- What needs to be done: Look for "From Stdlib Require Import DecimalFacts" in the entries below. Then write out exactly the line that holds it and every line after it, to the last, and nothing else.

-------- Record excerpts --------

(** * ind1.py: a registry of people kept in a JSON file

    A shallow embedding of [src/individuals/ind1.py] and of the parts of
    the Python libraries it calls: [jsonschema.validate], [json.dump],
    [json.load], [datetime.strptime], [list.sort], [str.split],
    [str.join], [str.format], [open] and [pathlib.Path].

    Conventions of the model.
    - A Python [str] is a [string]; each [ascii] stands for the code point
      of the same number, so the alphabet is the code points below 256.
    - A parsed JSON document is a [json]; a Python [dict] is the list of its
      items in insertion order (keys are unique in a well-formed value,
      [wf_json]); numbers are integers.
    - Where a run leaves this fragment (a float literal, text beyond the
      alphabet) the model answers [Raise OutsideModel] and says nothing
      more about that run.
    - A computation that touches the files or prints is a function of
      the [world]; an uncaught exception is the result [Raise].
    - A file is named by its absolute path as a string, and paths are
      joined as texts ([path_join]): that is what pathlib and the file
      system do with names in normal form ([normal_path]: no [.] or
      [..] component, no doubled or trailing slash). The world holds
      files only: nothing a run names is a directory.
    - Writing a file and printing are taken to succeed (no permissions,
      no missing directories, a terminal that takes the text):
      [EvWrite] marks the call that opens a file for writing,
      [EvDisplay] the call of [display_people]. A terminal that follows
      a Latin-1 locale cannot take the Cyrillic header of the table,
      which [display_people] leaves out.
    - The limits of the interpreter (recursion depth, length of integer
      literals) and the translation of line ends by text files, which
      only changes blanks between JSON tokens, are left out. *)

From Stdlib Require Import ZArith Ascii String List Lia Bool.
From Stdlib Require Import Permutation Sorted.
From Stdlib Require Import DecimalFacts DecimalPos DecimalString.
From Stdlib.Strings Require Byte.
From stdpp Require Import base strings list gmap.

Abbreviation byte := Init.Byte.byte.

--------

- Solution for this task:
From Stdlib Require Import DecimalFacts DecimalPos DecimalString.
From Stdlib.Strings Require Byte.
From stdpp Require Import base strings list gmap.

Abbreviation byte := Init.Byte.byte.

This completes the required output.